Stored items
=== Section Start ===
(** Writing a run of cells at the cursor, as [term_write] and [term_blit] do. *)
Lemma put_and_finish cells s :
  term_ok s -> shows s -> 0 <= cursorY s < TERM_HEIGHT -> cursorX s <= TERM_WIDTH ->
  Z.of_nat (length cells) < 2 ^ 31 ->
  exists ch co s', put_cells (cursorY s) (cursorX s) cells (characters s) (colors s) = Some (ch, co) /\
    finish_write header_data (Z.of_nat (length cells)) (with_cells ch co s) = Some s' /\
    term_ok s' /\ shows s' /\ cursorX s' = i32 (cursorX s + Z.of_nat (length cells)) /\ cursorY s' = cursorY s /\
    (forall y x, 0 <= x < TERM_WIDTH ->
       load (characters s') (y * TERM_WIDTH + x) =
         (if decide (y = cursorY s /\ in_run (cursorX s) (length cells) x)
          then fst <$> cells !! Z.to_nat (x - cursorX s) else load (characters s) (y * TERM_WIDTH + x)) /\
       load (colors s') (y * TERM_WIDTH + x) =
         (if decide (y = cursorY s /\ in_run (cursorX s) (length cells) x)
          then snd <$> cells !! Z.to_nat (x - cursorX s) else load (colors s) (y * TERM_WIDTH + x))).
Proof.
  intros Hok Hs Hy Hx Hlen. pose proof Hok as ([Hc1 Hc2] & _).
  destruct (put_cells_spec (cursorY s) (cursorX s) cells (characters s) (colors s) Hc1 Hc2 Hy)
    as (ch & co & Hput & Hl1 & Hl2 & Hch & Hco).
  assert (forall y x, 0 <= x < TERM_WIDTH ->
    in_run (cursorX s) (length cells) (y * TERM_WIDTH + x - cursorY s * TERM_WIDTH) <->
    (y = cursorY s /\ in_run (cursorX s) (length cells) x)) as Hdec.
  { intros y x Hxr. unfold in_run, TERM_WIDTH in *. destruct (decide (y = cursorY s)) as [->|Hne]; lia. }
  assert (forall y x, 0 <= x < TERM_WIDTH ->
    load ch (y * TERM_WIDTH + x) =
      (if decide (y = cursorY s /\ in_run (cursorX s) (length cells) x)
       then fst <$> cells !! Z.to_nat (x - cursorX s) else load (characters s) (y * TERM_WIDTH + x)) /\
    load co (y * TERM_WIDTH + x) =
      (if decide (y = cursorY s /\ in_run (cursorX s) (length cells) x)
       then snd <$> cells !! Z.to_nat (x - cursorX s) else load (colors s) (y * TERM_WIDTH + x))) as Hcells.
  { intros y x Hxr. rewrite Hch, Hco. specialize (Hdec y x Hxr).
    destruct (decide (y = cursorY s /\ _)) as [[-> Hin]|Hn], (decide (in_run _ _ _)) as [Hin'|Hn'];
      try tauto.
    replace (cursorY s * TERM_WIDTH + x - cursorY s * TERM_WIDTH - cursorX s) with (x - cursorX s) by lia. done. }
  destruct (finish_write_shows (Z.of_nat (length cells)) (with_cells ch co s))
    as (s' & Hf & Hok' & Hs' & E1 & E2 & E3 & E4); [by apply with_cells_ok|done|done|lia| |].
  { apply (cells_kept_shown s ch co (fun y x => y = cursorY s /\ cursorX s <= x < cursorX s + Z.of_nat (length cells))).
    - done.
    - intros y x Hy' Hx' Hn. destruct (Hcells y x Hx') as [-> ->].
      rewrite !decide_False by (unfold in_run; lia). done. }
  exists ch, co, s'. split; [done|]. split; [done|]. split; [done|]. split; [done|].
  split; [done|]. split; [done|]. rewrite E1, E2. exact Hcells.
Qed.

(** ** Scrolling and clearing *)
Lemma fill_ok l off v len :
  0 <= off -> 0 <= len -> off + len <= Z.of_nat (length l) ->
  exists l', fill l off v len = Some l' /\ length l' = length l /\
    forall k, load l' k = if decide (off <= k < off + len) then Some v else load l k.
Proof.
  intros Ho Hl Hb. unfold fill. rewrite !(proj2 (Z.leb_le _ _)) by lia. simpl.
  eexists. split; [done|]. split; [apply length_memset; lia|]. intros k. unfold load.
  destruct (Z.leb_spec 0 k); [|by rewrite decide_False by lia].
  rewrite lookup_memset by lia.
  destruct (decide (off <= k < off + len)); [rewrite decide_True by lia|rewrite decide_False by lia]; done.
Qed.

Lemma move_ok l dst src len :
  0 <= dst -> 0 <= src -> 0 <= len -> dst + len <= Z.of_nat (length l) -> src + len <= Z.of_nat (length l) ->
  exists l', move l dst src len = Some l' /\ length l' = length l /\
    forall k, load l' k = if decide (dst <= k < dst + len) then load l (src + (k - dst)) else load l k.
Proof.
  intros Hd Hs Hl H1 H2. unfold move. rewrite !(proj2 (Z.leb_le _ _)) by lia. simpl.
  eexists. split; [done|]. split; [apply length_memmove; lia|]. intros k. unfold load.
  destruct (Z.leb_spec 0 k).
  - rewrite lookup_memmove by lia.
    destruct (decide (dst <= k < dst + len)); [rewrite decide_True by lia|by rewrite decide_False by lia].
    rewrite (proj2 (Z.leb_le 0 _)) by lia. f_equal. lia.
  - rewrite decide_False by lia. done.
Qed.

(** What [term_scroll] makes of one of the two arrays: line [r] gets line [r + n],
    and a line from outside the screen is [v]. *)
Definition scrolled (n v : Z) (l l' : bytes) : Prop :=
  length l' = length l /\ forall r x, 0 <= r < TERM_HEIGHT -> 0 <= x < TERM_WIDTH ->
    load l' (r * TERM_WIDTH + x) =
      if decide (0 <= r + n < TERM_HEIGHT) then load l ((r + n) * TERM_WIDTH + x) else Some v.

Lemma scroll_all n v l :
  length l = 1378%nat -> TERM_HEIGHT <= n \/ n <= - TERM_HEIGHT ->
  exists l', fill l 0 v (TERM_WIDTH * TERM_HEIGHT) = Some l' /\ scrolled n v l l'.
Proof.
  intros Hl Hn. unfold TERM_WIDTH, TERM_HEIGHT in *.
  destruct (fill_ok l 0 v (53 * 26)) as (l' & He & Hl' & Hk); [lia..|].
  exists l'. split; [done|]. split; [done|]. unfold TERM_WIDTH, TERM_HEIGHT. intros r x Hr Hx.
  rewrite Hk, decide_True, decide_False by lia. done.
Qed.

Lemma scroll_up n v l :
  length l = 1378%nat -> 0 < n < TERM_HEIGHT ->
  exists l1 l2, move l 0 (n * TERM_WIDTH) ((TERM_HEIGHT - n) * TERM_WIDTH) = Some l1 /\
    fill l1 ((TERM_HEIGHT - n) * TERM_WIDTH) v (n * TERM_WIDTH) = Some l2 /\ scrolled n v l l2.
Proof.
  intros Hl Hn. unfold TERM_WIDTH, TERM_HEIGHT in *.
  destruct (move_ok l 0 (n * 53) ((26 - n) * 53)) as (l1 & He1 & Hl1 & Hk1); [lia..|].
  destruct (fill_ok l1 ((26 - n) * 53) v (n * 53)) as (l2 & He2 & Hl2 & Hk2); [lia..|].
  exists l1, l2. split; [done|]. split; [done|]. split; [congruence|]. unfold TERM_WIDTH, TERM_HEIGHT.
  intros r x Hr Hx. rewrite Hk2, Hk1. destruct (decide (0 <= r + n < 26)).
  - rewrite decide_False, decide_True by lia. f_equal. lia.
  - rewrite decide_True by lia. done.
Qed.

Lemma scroll_down n v l :
  length l = 1378%nat -> - TERM_HEIGHT < n < 0 ->
  exists l1 l2, move l (- n * TERM_WIDTH) 0 ((TERM_HEIGHT + n) * TERM_WIDTH) = Some l1 /\
    fill l1 0 v (- n * TERM_WIDTH) = Some l2 /\ scrolled n v l l2.
Proof.
  intros Hl Hn. unfold TERM_WIDTH, TERM_HEIGHT in *.
  destruct (move_ok l (- n * 53) 0 ((26 + n) * 53)) as (l1 & He1 & Hl1 & Hk1); [lia..|].
  destruct (fill_ok l1 0 v (- n * 53)) as (l2 & He2 & Hl2 & Hk2); [lia..|].
  exists l1, l2. split; [done|]. split; [done|]. split; [congruence|]. unfold TERM_WIDTH, TERM_HEIGHT.
  intros r x Hr Hx. rewrite Hk2, Hk1. destruct (decide (0 <= r + n < 26)).
  - rewrite decide_False, decide_True by lia. f_equal. lia.
  - rewrite decide_True by lia. done.
Qed.

Lemma scroll_none v l : scrolled 0 v l l.
Proof. split; [done|]. intros r x Hr Hx. rewrite Z.add_0_r, decide_True by lia. done. Qed.

(** The cells a scroll leaves, before the screen is redrawn. *)
Lemma term_scroll_cells n s :
  term_ok s -> i32 n <> INT_MIN ->
  exists ch co, term_scroll header_data n s = blit_screen header_data (with_cells ch co s) /\
    scrolled (i32 n) 32 (characters s) ch /\ scrolled (i32 n) (current_colors s) (colors s) co.
Proof.
  intros ([Hc1 Hc2] & _) Hn. unfold term_scroll. cbv zeta.
  pose proof (swrap_range 32 n ltac:(lia)) as Hr. change (2 ^ (32 - 1)) with 2147483648 in Hr.
  unfold INT_MIN in Hn. change (2 ^ 31) with 2147483648 in Hn. set (k := i32 n) in *.
  assert (i32 (- k) = - k) as -> by (rewrite swrap_small; [done|lia|change (2 ^ (32 - 1)) with 2147483648; lia]).
  destruct ((TERM_HEIGHT <=? k) || (TERM_HEIGHT <=? - k)) eqn:Hbig.
  { destruct (scroll_all k 32 (characters s) Hc1) as (ch & -> & Hch); [lia|].
    destruct (scroll_all k (current_colors s) (colors s) Hc2) as (co & -> & Hco); [lia|].
    exists ch, co. done. }
  destruct (Z.ltb_spec 0 k).
  { destruct (scroll_up k 32 (characters s) Hc1) as (c1 & ch & -> & Hf & Hch); [lia|].
    destruct (scroll_up k (current_colors s) (colors s) Hc2) as (c2 & co & Hm & Hf2 & Hco); [lia|].
    cbn [mbind option_bind]. rewrite Hf. cbn [mbind option_bind]. rewrite Hm. cbn [mbind option_bind].
    rewrite Hf2. exists ch, co. done. }
  destruct (Z.ltb_spec k 0).
  { destruct (scroll_down k 32 (characters s) Hc1) as (c1 & ch & -> & Hf & Hch); [lia|].
    destruct (scroll_down k (current_colors s) (colors s) Hc2) as (c2 & co & Hm & Hf2 & Hco); [lia|].
    cbn [mbind option_bind]. rewrite Hf. cbn [mbind option_bind]. rewrite Hm. cbn [mbind option_bind].
    rewrite Hf2. exists ch, co. done. }
  assert (k = 0) as -> by lia. exists (characters s), (colors s). split; [done|].
  split; apply scroll_none.
Qed.

Lemma log2_int_range n k : 1 <= n < 2 ^ k -> 0 <= log2_int n < k.
Proof.
  intros Hn. unfold log2_int. rewrite (proj2 (Z.ltb_lt 0 n)) by lia.
  split; [apply Z.log2_nonneg|]. apply Z.log2_lt_pow2; lia.
Qed.

Lemma with_current_ok s c : is_byte c -> term_ok s -> shows s -> term_ok (with_current c s) /\ shows (with_current c s).
Proof. intros Hc (H1 & H2 & H3 & _ & H5) Hs. split; [exact (conj H1 (conj H2 (conj H3 (conj Hc H5))))|exact Hs]. Qed.

Lemma nibble_byte x y m1 m2 : 0 <= m1 < 256 -> 0 <= m2 < 256 -> is_byte (Z.lor (Z.land x m1) (Z.land y m2)).
Proof.
  intros H1 H2. assert (forall x m, 0 <= m < 256 -> 0 <= Z.land x m < 2 ^ 8) as Hand.
  { intros a m Hm. split; [apply Z.land_nonneg; lia|].
    rewrite <- (Z.mod_small m (2 ^ 8)), <- Z.land_ones, Z.land_assoc, Z.land_ones by lia.
    apply Z.mod_pos_bound. lia. }
  unfold is_byte. pose proof (Hand x m1 H1). pose proof (Hand y m2 H2).
  split; [apply Z.lor_nonneg; lia|]. change 256 with (2 ^ 8).
  destruct (Z.eq_dec (Z.lor (Z.land x m1) (Z.land y m2)) 0) as [->|]; [lia|].
  apply Z.log2_lt_pow2; [|rewrite Z.log2_lor by lia; apply Z.max_lub_lt].
  - assert (0 <= Z.lor (Z.land x m1) (Z.land y m2)) by (apply Z.lor_nonneg; lia). lia.
  - destruct (Z.eq_dec (Z.land x m1) 0) as [->|]; [done|apply Z.log2_lt_pow2; lia].
  - destruct (Z.eq_dec (Z.land y m2) 0) as [->|]; [done|apply Z.log2_lt_pow2; lia].
Qed.

Lemma clear_line_shows s :
  term_ok s -> shows s -> exists s', term_clearLine header_data s = Some s' /\ term_ok s' /\ shows s'.
Proof.
  intros Hok Hs. pose proof Hok as ([Hc1 Hc2] & _). unfold term_clearLine.
  destruct ((cursorY s <? 0) || (TERM_HEIGHT <=? cursorY s)) eqn:Hoff; [by exists s|].
  unfold TERM_WIDTH, TERM_HEIGHT in Hoff.
  destruct (fill_ok (characters s) (cursorY s * TERM_WIDTH) 32 TERM_WIDTH) as (ch & -> & Hl1 & Hk1);
    [unfold TERM_WIDTH; lia..|].
  destruct (fill_ok (colors s) (cursorY s * TERM_WIDTH) (current_colors s) TERM_WIDTH) as (co & Hf & Hl2 & Hk2);
    [unfold TERM_WIDTH; lia..|].
  cbn [mbind option_bind]. rewrite Hf. cbn [mbind option_bind].
  destruct (redraw_run (cursorY s) 0 (TERM_WIDTH - 1) (with_cells ch co s)) as (s' & He & _ & Hok' & Hs').
  - apply with_cells_ok; [done|congruence..].
  - unfold TERM_HEIGHT. lia.
  - lia.
  - unfold TERM_WIDTH. lia.
  - lia.
  - intros y x Hy Hx Hn. apply (cells_kept_shown s ch co (fun y x => y = cursorY s)); [done| |done|done|lia].
    intros y' x' Hy' Hx' Hne. rewrite Hk1, Hk2, !decide_False by (unfold TERM_WIDTH in *; lia). done.
  - by exists s'.
Qed.

Lemma clear_shows s :
  term_ok s -> exists s', term_clear header_data s = Some s' /\ term_ok s' /\ shows s'.
Proof.
  intros Hok. pose proof Hok as ([Hc1 Hc2] & _). unfold term_clear.
  destruct (scroll_all 26 32 (characters s) Hc1) as (ch & -> & Hl1 & _); [by left|].
  destruct (scroll_all 26 (current_colors s) (colors s) Hc2) as (co & Hf & Hl2 & _); [by left|].
  cbn [mbind option_bind]. rewrite Hf. cbn [mbind option_bind].
  destruct (blit_screen_shows (with_cells ch co s)) as (s' & He & _ & H); [|by exists s'].
  apply with_cells_ok; [done|congruence..].
Qed.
=== Section End ===
__Instructions for the task__
Could you write out, exactly as they stand, only the lines above that begin at the line with "term_ok s -> shows s -> exists" and stop after the line with "destruct ((cursorY s"?

__Answer space__
  term_ok s -> shows s -> exists s', term_clearLine header_data s = Some s' /\ term_ok s' /\ shows s'.
Proof.
  intros Hok Hs. pose proof Hok as ([Hc1 Hc2] & _). unfold term_clearLine.
  destruct ((cursorY s <? 0) || (TERM_HEIGHT <=? cursorY s)) eqn:Hoff; [by exists s|].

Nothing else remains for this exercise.